Resulta extrañísimo estar prácticamente en Navidades con treinta grados en la playa. De hecho es que no nos hacemos a la idea. Eso sí, aquí se mantienen las mismas tradiciones que allí: turrones, árbol de Navidad, Papá Noel (aquí se llama "viejito pascuero"), anuncios de colonia...

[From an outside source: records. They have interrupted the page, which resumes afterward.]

(* ===== verification/PTree.v ===== *)
(** * The process tree

    [lib/Core/PTree.cpp]: the binary tree of forks, its nodes on a heap with
    parent pointers and with the searchers' bits in the pointers to children.
    The heap is a finite map from addresses to nodes; [Rep] relates it to a
    tree, and the operations are shown to be operations on that tree. *)

From stdpp Require Import gmap fin_maps.
From S2P Require Import Prelude Searchers.

Definition addr : Type := Z.

(** A pointer with its tag bits, [llvm::PointerIntPair]. *)
Definition PTreeNodePtr : Type := (option addr * Z)%type.
Definition getPointer (p : PTreeNodePtr) : option addr := p.1.
Definition getInt (p : PTreeNodePtr) : Z := p.2.

(** The fields of a node; the reward, which only the tree search reads, is left
    out. *)
Record PTreeNode : Type := mkPTreeNode {
  parent : option addr;
  left : PTreeNodePtr;
  right : PTreeNodePtr;
  state : option sid;
  isTerminal : bool;
  visit : Z;
  isInMCTSTree : bool;
  isForked : bool;
  isSimulated : bool
}.

(** The tree with the heap its nodes are in and the [ptreeNode] field of the
    states.  The members [changed] and [mcts_root] have no reader and are left
    out, as is [split], which has no caller. *)
Record PTree : Type := mkPTree {
  nodes : gmap addr PTreeNode;
  ptreeNode : gmap sid addr;
  root : PTreeNodePtr;
  registeredIds : Z
}.

Definition set_parent (p : option addr) (n : PTreeNode) : PTreeNode :=
  mkPTreeNode p (left n) (right n) (state n) (isTerminal n) (visit n) (isInMCTSTree n) (isForked n)
    (isSimulated n).
Definition set_left (q : PTreeNodePtr) (n : PTreeNode) : PTreeNode :=
  mkPTreeNode (parent n) q (right n) (state n) (isTerminal n) (visit n) (isInMCTSTree n) (isForked n)
    (isSimulated n).
Definition set_right (q : PTreeNodePtr) (n : PTreeNode) : PTreeNode :=
  mkPTreeNode (parent n) (left n) q (state n) (isTerminal n) (visit n) (isInMCTSTree n) (isForked n)
    (isSimulated n).
Definition set_state (s : option sid) (n : PTreeNode) : PTreeNode :=
  mkPTreeNode (parent n) (left n) (right n) s (isTerminal n) (visit n) (isInMCTSTree n) (isForked n)
    (isSimulated n).

Definition with_nodes (h : gmap addr PTreeNode) (t : PTree) : PTree :=
  mkPTree h (ptreeNode t) (root t) (registeredIds t).
Definition with_root (q : PTreeNodePtr) (t : PTree) : PTree :=
  mkPTree (nodes t) (ptreeNode t) q (registeredIds t).

Definition deref (t : PTree) (a : addr) : outcome PTreeNode := of_option MemError (nodes t !! a).

Lemma deref_Some t a n : nodes t !! a = Some n -> deref t a = Ret n.
Proof. unfold deref. by intros ->. Qed.

(** [*a] changed in place. *)
Definition modify (f : PTreeNode -> PTreeNode) (a : addr) (t : PTree) : PTree :=
  with_nodes (alter f a (nodes t)) t.

(** ** Operations *)

(** The constructor of a node, which sets the state's [ptreeNode]. *)
Definition new_PTreeNode (t : PTree) (p : option addr) (s : sid) : addr * PTree :=
  let a := fresh (dom (nodes t)) in
  (a, mkPTree (<[a := mkPTreeNode p (None, 0) (None, 0) (Some s) false 0 false false false]> (nodes t))
        (<[s := a]> (ptreeNode t)) (root t) (registeredIds t)).

Definition new_PTree (initialState : sid) : PTree :=
  let '(a, t) := new_PTreeNode (mkPTree ∅ ∅ (None, 0) 0) None initialState in
  with_root (Some a, 0) t.

(** [PtrBitCount] is 3. *)
Definition getNextId (t : PTree) : outcome (Z * PTree) :=
  let id := u8 (Z.shiftl 1 (registeredIds t)) in
  let n := registeredIds t + 1 in
  if 3 <? n then Stop (KleeError "PTree cannot support more than 3 RandomPathSearchers")
  else Ret (id, mkPTree (nodes t) (ptreeNode t) (root t) n).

Ahora estamos en Mar del Plata, una ciudad a unos 500 km de Buenos Aires que es el lugar de veraneo por excelencia de la Argentina. La verdad es que es un sitio curioso porque antes era el sitio donde veraneaba la clase alta, con lo que hay muchos palacios veraniegos, pero ya no es así, con lo que va la clase media, con lo que también hay muchísimos hoteles. Es algo así como una mezcla entre Donosti y Benidorm, menuda mutación jaja

Aquí una pequeña muestra:


Torreón del monje: lo dicho, muchos palacios veraniegos.

Playa: aquí es donde la gente de Buenos Aires se apelmaza en verano. Nosotros tenemos suerte porque todavía no ha empezado la temporada alta, que es después de las fiestas, pero esto debe ser insoportable. Ya me imagino a la señora levantándose a las 7 de la mañana, despertando al marido porque hay que reservar sitio en la playa.

Frikis buscan incordiar: creo que Cárdenas, el de Crónicas Marcianas lo tendría muy, pero que muy difícil para escoger un sólo friki en este baile al lado de la playa. Espectáculo gratuito.

Cine-bar: me parece una idea buenísima. Entras, comes o bebes algo y te ves un estreno de cine por el precio de la consumición. En este local tenían dos salas y 8 sesiones por día desde la mañana. Quizás hoy vayamos a ver Ratatouille.

León marino: para mí lo mejor de la ciudad. Si eres capaz de soportar el olor en el puerto hay una colonia de leones marinos tomando el sol y comiendo el pescado que dejan los pescadores.

Amenaza: tuve la enorme suerte de ver el ataque de un grupo de perros asilvestrados al grupo de leones marinos por el control de la zona del puerto, aquí la comida prima. Lo mejor de todo es que los perros eran muchísimo más listos, con lo que a excepción de los leones adultos los demás huyeron al agua.

León macho: están acostumbrados al personal del puerto, con lo que dejan que te acerques muchísimo, eso sí, con sus 300 kilos es mejor no hacerles cabrear mucho, como el perro de abajo.

Está claro que no son los animales más ágiles en tierra.

Desgüace: enormes barcos tostándose al sol. El lugar impresiona. Además te puedes encontrar leones marinos sobre la superficie de los barcos.

Puerto: bueno, he visitado sitios más limpios en mi vida, sólo hace falta ver el cartel, ¿no? Lo de la cara no me lo tengáis en cuenta.